▸ WHAT THE EXERCISE ASKS
Each line from the one containing "Rep sl' (A ++ next sl :: B)" through the end of the data is to be written out exactly, and nothing more.

▸ INFORMATION PROVIDED
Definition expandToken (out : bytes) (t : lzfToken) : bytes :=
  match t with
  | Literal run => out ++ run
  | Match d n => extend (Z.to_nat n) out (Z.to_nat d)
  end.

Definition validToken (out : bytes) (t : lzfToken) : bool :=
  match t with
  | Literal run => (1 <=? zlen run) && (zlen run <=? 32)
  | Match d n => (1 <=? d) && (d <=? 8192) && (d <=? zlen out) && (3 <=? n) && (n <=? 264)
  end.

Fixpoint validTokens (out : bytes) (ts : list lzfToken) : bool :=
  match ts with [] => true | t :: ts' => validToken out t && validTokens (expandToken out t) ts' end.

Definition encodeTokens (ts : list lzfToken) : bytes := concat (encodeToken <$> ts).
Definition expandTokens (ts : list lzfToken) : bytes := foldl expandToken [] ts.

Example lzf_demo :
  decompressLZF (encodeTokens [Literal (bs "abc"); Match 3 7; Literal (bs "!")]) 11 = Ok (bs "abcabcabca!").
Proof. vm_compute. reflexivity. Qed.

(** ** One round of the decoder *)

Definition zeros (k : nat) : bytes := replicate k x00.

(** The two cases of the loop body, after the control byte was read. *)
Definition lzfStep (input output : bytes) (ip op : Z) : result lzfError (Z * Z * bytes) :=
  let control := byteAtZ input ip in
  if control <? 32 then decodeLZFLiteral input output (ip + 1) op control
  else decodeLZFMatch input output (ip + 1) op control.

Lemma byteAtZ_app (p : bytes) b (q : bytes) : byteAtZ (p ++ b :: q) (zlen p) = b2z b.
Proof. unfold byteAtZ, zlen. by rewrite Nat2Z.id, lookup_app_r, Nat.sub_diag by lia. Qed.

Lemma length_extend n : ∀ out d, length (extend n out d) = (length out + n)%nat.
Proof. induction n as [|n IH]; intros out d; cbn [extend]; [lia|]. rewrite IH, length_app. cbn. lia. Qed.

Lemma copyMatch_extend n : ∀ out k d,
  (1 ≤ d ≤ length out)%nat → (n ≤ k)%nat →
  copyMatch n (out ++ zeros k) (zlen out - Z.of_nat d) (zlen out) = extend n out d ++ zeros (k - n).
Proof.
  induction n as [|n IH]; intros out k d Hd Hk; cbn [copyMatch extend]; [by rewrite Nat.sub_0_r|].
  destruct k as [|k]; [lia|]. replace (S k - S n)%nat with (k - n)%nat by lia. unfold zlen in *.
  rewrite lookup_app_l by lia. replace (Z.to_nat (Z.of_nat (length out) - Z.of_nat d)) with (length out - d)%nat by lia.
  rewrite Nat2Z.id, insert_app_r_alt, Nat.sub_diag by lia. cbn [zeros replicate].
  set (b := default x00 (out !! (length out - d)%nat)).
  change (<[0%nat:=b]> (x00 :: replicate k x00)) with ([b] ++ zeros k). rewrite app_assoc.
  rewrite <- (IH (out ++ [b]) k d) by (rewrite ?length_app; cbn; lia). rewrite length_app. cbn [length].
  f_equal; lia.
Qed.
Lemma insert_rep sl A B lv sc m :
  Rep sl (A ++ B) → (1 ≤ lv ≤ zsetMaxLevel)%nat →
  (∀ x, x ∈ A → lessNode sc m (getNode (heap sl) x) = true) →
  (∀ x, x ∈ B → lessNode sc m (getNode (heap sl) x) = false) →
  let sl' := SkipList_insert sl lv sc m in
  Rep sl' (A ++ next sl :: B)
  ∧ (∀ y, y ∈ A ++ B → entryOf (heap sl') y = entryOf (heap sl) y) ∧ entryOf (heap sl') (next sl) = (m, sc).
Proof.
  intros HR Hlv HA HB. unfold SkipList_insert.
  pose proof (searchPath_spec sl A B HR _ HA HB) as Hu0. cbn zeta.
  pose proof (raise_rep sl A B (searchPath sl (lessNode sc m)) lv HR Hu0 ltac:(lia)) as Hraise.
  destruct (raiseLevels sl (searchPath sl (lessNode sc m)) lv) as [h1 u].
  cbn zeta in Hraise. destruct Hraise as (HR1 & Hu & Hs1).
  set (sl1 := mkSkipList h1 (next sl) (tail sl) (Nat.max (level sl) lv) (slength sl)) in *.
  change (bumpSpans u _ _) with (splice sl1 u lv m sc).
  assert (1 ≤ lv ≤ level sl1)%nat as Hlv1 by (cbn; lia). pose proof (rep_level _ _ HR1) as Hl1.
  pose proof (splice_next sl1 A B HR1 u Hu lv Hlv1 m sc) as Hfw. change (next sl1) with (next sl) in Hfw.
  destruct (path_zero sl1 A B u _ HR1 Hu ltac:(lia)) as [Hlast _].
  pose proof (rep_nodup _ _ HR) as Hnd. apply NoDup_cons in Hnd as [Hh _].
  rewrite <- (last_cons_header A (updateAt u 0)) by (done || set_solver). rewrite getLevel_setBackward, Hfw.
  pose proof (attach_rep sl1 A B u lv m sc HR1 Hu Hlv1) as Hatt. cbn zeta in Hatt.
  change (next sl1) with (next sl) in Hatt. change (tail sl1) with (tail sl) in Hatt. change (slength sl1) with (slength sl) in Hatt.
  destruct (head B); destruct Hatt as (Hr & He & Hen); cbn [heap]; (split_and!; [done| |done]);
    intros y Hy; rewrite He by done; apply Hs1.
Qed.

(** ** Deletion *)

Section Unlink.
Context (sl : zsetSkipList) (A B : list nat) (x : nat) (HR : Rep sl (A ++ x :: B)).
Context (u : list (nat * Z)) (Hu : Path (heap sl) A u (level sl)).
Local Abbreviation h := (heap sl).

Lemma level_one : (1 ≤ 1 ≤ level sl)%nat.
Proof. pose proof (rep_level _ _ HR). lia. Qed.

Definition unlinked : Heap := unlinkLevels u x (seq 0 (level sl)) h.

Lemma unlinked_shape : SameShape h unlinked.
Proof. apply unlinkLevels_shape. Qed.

▸ TASK SOLUTION
  Rep sl' (A ++ next sl :: B)
  ∧ (∀ y, y ∈ A ++ B → entryOf (heap sl') y = entryOf (heap sl) y) ∧ entryOf (heap sl') (next sl) = (m, sc).
Proof.
  intros HR Hlv HA HB. unfold SkipList_insert.
  pose proof (searchPath_spec sl A B HR _ HA HB) as Hu0. cbn zeta.
  pose proof (raise_rep sl A B (searchPath sl (lessNode sc m)) lv HR Hu0 ltac:(lia)) as Hraise.
  destruct (raiseLevels sl (searchPath sl (lessNode sc m)) lv) as [h1 u].
  cbn zeta in Hraise. destruct Hraise as (HR1 & Hu & Hs1).
  set (sl1 := mkSkipList h1 (next sl) (tail sl) (Nat.max (level sl) lv) (slength sl)) in *.
  change (bumpSpans u _ _) with (splice sl1 u lv m sc).
  assert (1 ≤ lv ≤ level sl1)%nat as Hlv1 by (cbn; lia). pose proof (rep_level _ _ HR1) as Hl1.
  pose proof (splice_next sl1 A B HR1 u Hu lv Hlv1 m sc) as Hfw. change (next sl1) with (next sl) in Hfw.
  destruct (path_zero sl1 A B u _ HR1 Hu ltac:(lia)) as [Hlast _].
  pose proof (rep_nodup _ _ HR) as Hnd. apply NoDup_cons in Hnd as [Hh _].
  rewrite <- (last_cons_header A (updateAt u 0)) by (done || set_solver). rewrite getLevel_setBackward, Hfw.
  pose proof (attach_rep sl1 A B u lv m sc HR1 Hu Hlv1) as Hatt. cbn zeta in Hatt.
  change (next sl1) with (next sl) in Hatt. change (tail sl1) with (tail sl) in Hatt. change (slength sl1) with (slength sl) in Hatt.
  destruct (head B); destruct Hatt as (Hr & He & Hen); cbn [heap]; (split_and!; [done| |done]);
    intros y Hy; rewrite He by done; apply Hs1.
Qed.

(** ** Deletion *)

Section Unlink.
Context (sl : zsetSkipList) (A B : list nat) (x : nat) (HR : Rep sl (A ++ x :: B)).
Context (u : list (nat * Z)) (Hu : Path (heap sl) A u (level sl)).
Local Abbreviation h := (heap sl).

Lemma level_one : (1 ≤ 1 ≤ level sl)%nat.
Proof. pose proof (rep_level _ _ HR). lia. Qed.

Definition unlinked : Heap := unlinkLevels u x (seq 0 (level sl)) h.

Lemma unlinked_shape : SameShape h unlinked.
Proof. apply unlinkLevels_shape. Qed.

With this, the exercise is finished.